She testified that she was angry with the deceased and slapped her and a fight ensued in the bathroom. While they were fighting she said the second appellant threw some liquid from a Glucolin tin at the deceased causing the deceased to scream. During the fighting the deceased bit her on her right ring finger and she pushed the deceased who fell - backwards hitting her head against a wall. She fell on top of the deceased but managed to free herself and ran downstairs and out of the deceased`s house while the second appellant was still upstairs. She stopped a passing taxi and got into it and then the second appellant also got into the taxi and they proceeded to her house from where after fetching her daughter they proceeded to the house of a friend of the second appellant.

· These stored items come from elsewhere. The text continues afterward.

Lemma kernel_interrupts_wired_witness :
  exists gates mc' v log',
    setup_interrupts collect (fun _ _ mc => Done (Value 0, mc)) 1 (fun _ h t mc => Done (h, t, mc)) 0 sample_entry_points
      (replicate 256 (mkIDTEntry 0 0 0 0 0)) sample_machine (replicate 256 None) [] = Done (gates, mc', v, log') /\
    rt_pci <$> mc_card mc' = Some (mkPCI 0 3 0) /\
    line_masked log' 1 = false /\ line_masked log' 11 = false /\ line_masked log' 12 = true /\
    exists g, gates !! 0x80%nat = Some g /\ gate_offset g = 0xC0100800.
Proof.
  destruct (kernel_interrupts_wired collect (fun _ _ mc => Done (Value 0, mc)) 1 (fun _ h t mc => Done (h, t, mc)) 0
    sample_entry_points (replicate 256 (mkIDTEntry 0 0 0 0 0)) sample_machine [] (Some (mkPCI 0 3 0)))
    as (gates & mc' & v & log' & E & Ecard & Hg & Hl & _).
  - reflexivity.
  - reflexivity.
  - apply Forall_forall. intros a. unfold sample_entry_points. rewrite list_elem_of_fmap. intros (i & -> & Hi).
    apply elem_of_seqZ in Hi. lia.
  - reflexivity.
  - reflexivity.
  - exact card_host_no_bridges.
  - vm_compute. reflexivity.
  - intros d Ed. injection Ed as <-. split; [split|split]; vm_compute; congruence.
  - intros n h t mc. exists h, t, mc. split; [reflexivity|]. split; [reflexivity|]. split; reflexivity.
  - vm_compute. lia.
  - exists gates, mc', v, log'. split; [exact E|]. split; [exact Ecard|].
    assert (El : card_lines (lg_ports (mc_log sample_machine)) (Some (mkPCI 0 3 0)) = [11]) by (vm_compute; reflexivity).
    cbv zeta in Hl. rewrite El in Hl. rewrite !Hl by lia. split; [reflexivity|]. split; [reflexivity|]. split; [reflexivity|].
    destruct (Hg 0x80%nat 0xC0100800 ltac:(vm_compute; reflexivity)) as (g & Hgate & Ho & _).
    exists g. split; [exact Hgate|exact Ho].
Defined.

At the trial the second appellant also retracted his statement to the magistrate that he had been asked by the first appellant to assist in killing a person with a promise of money for his assistance as well as his statement that after she took out a knife and a pair of gloves he threw the contents of a Glucolin tin which was half filled with towel cleansing liquid on to the eyes of the deceased who fell down and was then stabbed by the first appellant.

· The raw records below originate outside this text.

(* ===== verification/SystemLibrary.v ===== *)
(** * The system library of user programs

    libraries/systemlib: the functions that enter the kernel by the number of a system call
    (systemcalls), the console and the keyboard of a program (iostream) and what runs before
    [main] (startup). A program has the kernel behind it as an interface: what the routine of
    a system call does with its arguments. A call that waits is one that returns later. *)
From S2P Require Import Prelude Clib Strings Buffers Files Vfs SystemCalls.

(** What a register of a call holds: a number, the address of a string (its characters up to
    the terminating zero), of memory of the program, of a [FileInfo], or null. *)
Inductive argument :=
| Number (n : Z)
| Chars (cs : list Z)
| Memory (bytes : list Z)
| Info (info : FileInfo)
| Null.

(** The memory that a routine has written to is in the arguments that come back. *)
Class KernelRoutines (K : Type) := {
  run_routine : routine -> list argument -> K -> exec (Result Z * list argument * K);
}.

(** A program: the kernel, the error of the last call in its thread block ([fs:4]), and the
    handles of iostream.cpp. *)
Record Program (K : Type) := mkProgram {
  pg_kernel : K;
  pg_error : Z;
  con_fd : Z;
  kb_fd : Z;
}.
Arguments mkProgram {K}.
Arguments pg_kernel {K}.
Arguments pg_error {K}.
Arguments con_fd {K}.
Arguments kb_fd {K}.

Definition INVALID_FD : Z := u32 (-1).

Section library.
Context {K : Type} `{KernelRoutines K}.
Implicit Types (p : Program K).

(** [syscall0] to [syscall3]: the interrupt, then the error to the thread block. *)
Definition syscall (sysnum : Z) (params : list argument) p : exec (Z * list argument * Program K) :=
  '(error, ret_value, (params, k)) ←
    systemcall_handler (fun r => '(v, params, k) ← run_routine r params (pg_kernel p); Done (v, (params, k))) sysnum;
  Done (ret_value, params, mkProgram k error (con_fd p) (kb_fd p)).

(** The string at [off] of an array, as the kernel reads it. *)
Definition string_at (str : list Z) (off : Z) : exec (list Z) :=
  n ← strlen str off;
  Done (take (Z.to_nat n) (drop (Z.to_nat off) str)).

Definition Sys_OpenFile (path : list Z) (off mode flags : Z) p : exec (Z * Program K) :=
  path ← string_at path off;
  '(h, _, p) ← syscall 0 [Chars path; Number mode; Number flags] p;
  Done (h, p).

Definition Sys_ReadFile (handle : Z) (buff : list Z) (count : Z) p : exec (Z * list Z * Program K) :=
  '(n, params, p) ← syscall 1 [Number handle; Memory buff; Number count] p;
  match params with [_; Memory buff; _] => Done (n, buff, p) | _ => Fault end.

Definition Sys_WriteFile (handle : Z) (buff : list Z) (count : Z) p : exec (Z * Program K) :=
  '(n, _, p) ← syscall 2 [Number handle; Memory buff; Number count] p;
  Done (n, p).

Definition Sys_QueryDirectory (handle : Z) (info : FileInfo) p : exec (FileInfo * Program K) :=
  '(_, params, p) ← syscall 3 [Number handle; Info info] p;
  match params with [_; Info info] => Done (info, p) | _ => Fault end.

Definition Sys_CloseHandle (handle : Z) p : exec (Program K) :=
  '(_, _, p) ← syscall 4 [Number handle] p; Done p.

Definition Sys_Sleep (ms : Z) p : exec (Program K) := '(_, _, p) ← syscall 5 [Number ms] p; Done p.

Definition Sys_Yield p : exec (Program K) := '(_, _, p) ← syscall 6 [] p; Done p.

Definition Sys_CreateThread (handle address arg : Z) p : exec (Z * Program K) :=
  '(h, _, p) ← syscall 7 [Number handle; Number address; Number arg] p; Done (h, p).

(** The argument is a string of its own, or null. *)
Definition Sys_CreateProcess (path : list Z) (off : Z) (argument : option (list Z * Z)) (flags : Z) p : exec (Z * Program K) :=
  path ← string_at path off;
  argument ← match argument with None => Done Null | Some (a, o) => cs ← string_at a o; Done (Chars cs) end;
  '(h, _, p) ← syscall 8 [Chars path; argument; Number flags] p;
  Done (h, p).

Definition Sys_OpenProcess (pid access : Z) p : exec (Z * Program K) :=
  '(h, _, p) ← syscall 9 [Number pid; Number access] p; Done (h, p).

Definition Sys_TerminateProcess (handle status : Z) p : exec (Program K) :=
  '(_, _, p) ← syscall 10 [Number handle; Number status] p; Done p.

Definition Sys_TerminateThread (handle status : Z) p : exec (Program K) :=
  '(_, _, p) ← syscall 11 [Number handle; Number status] p; Done p.

Definition Sys_WaitSignal (handle signal : Z) p : exec (Program K) :=
  '(_, _, p) ← syscall 12 [Number handle; Number signal] p; Done p.

Definition Sys_VirtualAlloc (address size flags : Z) p : exec (Z * Program K) :=
  '(a, _, p) ← syscall 13 [Number address; Number size; Number flags] p; Done (a, p).

Definition Sys_VirtualFree (address size : Z) p : exec (Program K) :=
  '(_, _, p) ← syscall 14 [Number address; Number size] p; Done p.

Definition Sys_QueryFileInformation (handle : Z) (info : FileInfo) p : exec (FileInfo * Program K) :=
  '(_, params, p) ← syscall 15 [Number handle; Info info] p;
  match params with [_; Info info] => Done (info, p) | _ => Fault end.

Definition GetCurrentProcess : Z := u32 (-1).

Definition GetLastError p : Z := pg_error p.

(** ** Input and output *)

Definition set_con_fd (h : Z) p : Program K := mkProgram (pg_kernel p) (pg_error p) h (kb_fd p).
Definition set_kb_fd (h : Z) p : Program K := mkProgram (pg_kernel p) (pg_error p) (con_fd p) h.

(** The console is opened at its first use. *)
Definition open_console p : exec (Program K) :=
  if con_fd p =? INVALID_FD then
    '(h, p) ← Sys_OpenFile (literal "/devices/console") 0 1 1 p; Done (set_con_fd h p)
  else Done p.

Definition printf (str : list Z) p : exec (Program K) :=
  p ← open_console p;
  n ← strlen str 0;
  '(_, p) ← Sys_WriteFile (con_fd p) str n p;
  Done p.

Definition putchar (c : Z) p : exec (Program K) :=
  p ← open_console p;
  '(_, p) ← Sys_WriteFile (con_fd p) [c] 1 p;
  Done p.

Definition get_char p : exec (Z * Program K) :=
  p ← (if kb_fd p =? INVALID_FD then
         '(h, p) ← Sys_OpenFile (literal "/devices/keyboard") 0 0 1 p; Done (set_kb_fd h p)
       else Done p);
  '(_, buff, p) ← Sys_ReadFile (kb_fd p) [0] 1 p;
  c ← aget buff 0;
  Done (c, p).

(** ** Start of a program *)

(** The array of constructors, [call] running the one at an address. The pointer moves on
    only behind a constructor that was called. *)
Definition call_constructors (call : Z -> Program K -> exec (Program K)) (constructors : list Z) (count : Z) p : exec (Program K) :=
  '(_, p) ← for_ (Z.to_nat count) 0 (fun _ '(at_, p) =>
    x ← aget constructors at_;
    if truthy x && negb (x =? u32 (-1)) then p ← call x p; Done (at_ + 1, p) else Done (at_, p)) (0, p);
  Done p.

(** [main] gets the path and the argument of the information block; its value is dropped. *)
Definition startup (call : Z -> Program K -> exec (Program K)) (constructors : list Z) (count : Z) (path arguments : list Z)
    (main : Z -> list (list Z) -> Program K -> exec (Z * Program K)) p : exec (Program K) :=
  p ← call_constructors call constructors count p;
  '(_, p) ← main 2 [path; arguments] p;
  Sys_TerminateProcess (u32 (-1)) 0 p.

End library.

(** ** The numbers of the calls *)

(** A call reaches the routine of its name: the table of the kernel and the numbers of the
    library agree. *)
Lemma syscall_reaches {K} `{KernelRoutines K} n r params (p : Program K) :
  systemcalls_routines !! Z.to_nat n = Some r -> (0 <=? n) && (n <? 16) = true ->
  syscall n params p =
    ('(v, params, k) ← run_routine r params (pg_kernel p);
     Done match v with
          | Value x => (x, params, mkProgram k ERROR_SUCCESS (con_fd p) (kb_fd p))
          | Error e => (0, params, mkProgram k e (con_fd p) (kb_fd p))
          end).
Proof.
  intros Hr [Hn0 Hn]%andb_prop. apply Z.ltb_lt in Hn. unfold syscall, systemcall_handler, get_syscall_routine.
  rewrite (proj2 (Z.ltb_lt n _)) by (change (alen systemcalls_routines) with 16; lia). rewrite Hr.
  destruct (run_routine r params (pg_kernel p)) as [[[[x|e] a] k]| | |]; done.
Qed.

(** ** Constructors *)

Definition is_constructor (x : Z) : bool := truthy x && negb (x =? u32 (-1)).

Fixpoint constructors_before_hole (xs : list Z) : list Z :=
  match xs with [] => [] | x :: xs => if is_constructor x then x :: constructors_before_hole xs else [] end.

(** The constructors up to the first hole are called, in order; those behind a hole never are. *)
Lemma constructors_called {K} `{KernelRoutines K} call (xs : list Z) count (p : Program K) :
  0 <= count <= alen xs ->
  call_constructors call xs count p =
    foldl (fun m x => p ← m; call x p) (Done p) (constructors_before_hole (take (Z.to_nat count) xs)).
Proof.
  intros Hc. unfold call_constructors.
  set (body := fun (_ : Z) '(at_, p) => x ← aget xs at_;
     if truthy x && negb (x =? u32 (-1)) then p ← call x p; Done (at_ + 1, p) else Done (at_, p)).
  assert (Hbody : forall lo pre x rest q, xs = pre ++ x :: rest -> body lo (alen pre, q) =
    if is_constructor x then p ← call x q; Done (alen pre + 1, p) else Done (alen pre, q)).
  { intros lo pre x rest q E. unfold body. by rewrite E, aget_middle. }
  assert (Hstuck : forall n lo pre x rest p, xs = pre ++ x :: rest -> is_constructor x = false ->
    for_ n lo body (alen pre, p) = Done (alen pre, p)).
  { induction n as [|n IH]; intros lo pre x rest q E Hx; [done|]. cbn [for_].
    rewrite (Hbody lo pre x rest q E), Hx. cbn [mbind exec_bind]. by eapply IH. }
  assert (Hfold : forall ys (m : exec (Program K)), (forall q, m <> Done q) -> foldl (fun m x => p ← m; call x p) m ys = m).
  { induction ys as [|y ys IH]; intros m Hm; [done|]. cbn [foldl]. destruct m; [by destruct (Hm a)| | |]; cbn; by apply IH. }
  assert (Hrun : forall n lo pre rest p, xs = pre ++ rest -> (n <= length rest)%nat ->
    ('(_, p) ← for_ n lo body (alen pre, p); Done p) =
      foldl (fun m x => p ← m; call x p) (Done p) (constructors_before_hole (take n rest))).
  { induction n as [|n IH]; intros lo pre rest q E Hn; [by rewrite take_0|]. destruct rest as [|x rest]; [cbn in Hn; lia|].
    cbn [take constructors_before_hole]. destruct (is_constructor x) eqn:Hx.
    - cbn [for_]. rewrite (Hbody lo pre x rest q E), Hx.
      cbn [foldl mbind exec_bind]. destruct (call x q) as [q'| | |]; cbn [mbind exec_bind]; [|by rewrite Hfold..].
      rewrite <- (alen_snoc pre x). apply (IH (lo + 1) (pre ++ [x]) rest q'); [by rewrite <- app_assoc|cbn in Hn; lia].
    - rewrite (Hstuck _ lo pre x rest q E Hx). done. }
  apply (Hrun (Z.to_nat count) 0 [] xs p); [done|]. unfold alen in Hc. lia.
Qed.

His testimony at the trial was that he was taken to the deceased`s house to have a look at a broken wash basin in a bathroom; that while he waited outside the first appellant and the deceased entered the bathroom to tidy it up; that a little later he heard a commotion coming from the bathroom and a scream; that he rushed into the bathroom and saw the first appellant stabbing the deceased with a knife in the region of the neck; that he separated them and pushed the first appellant out of the bathroom and in so doing was bitten on the right index finger by the deceased who fell down sitting on the bathroom floor; that the first appellant rushed back into the bathroom but he prevented her from further assaulting the deceased by pushing her away from the deceased who was seated on the floor of the bathroom and that thereafter the first appellant ran away. He himself got frightened on seeing blood on the deceased`s chest and followed the first appellant downstairs and out of the house. They boarded a passing taxi which took them to the first appellant`s house and subsequently to the house of his friend, Lee Cheng Swee, where he arranged for her to stay the night.

The trial judges rejected the evidence of the second appellant.
They found that the idea of throwing the detergent came from him; that he brought the Glucolin tin containing the detergent; that he requested the first appellant to lure the deceased to the bathroom on the pretext of inspecting the broken wash basin; that he mixed water with the detergent; that he...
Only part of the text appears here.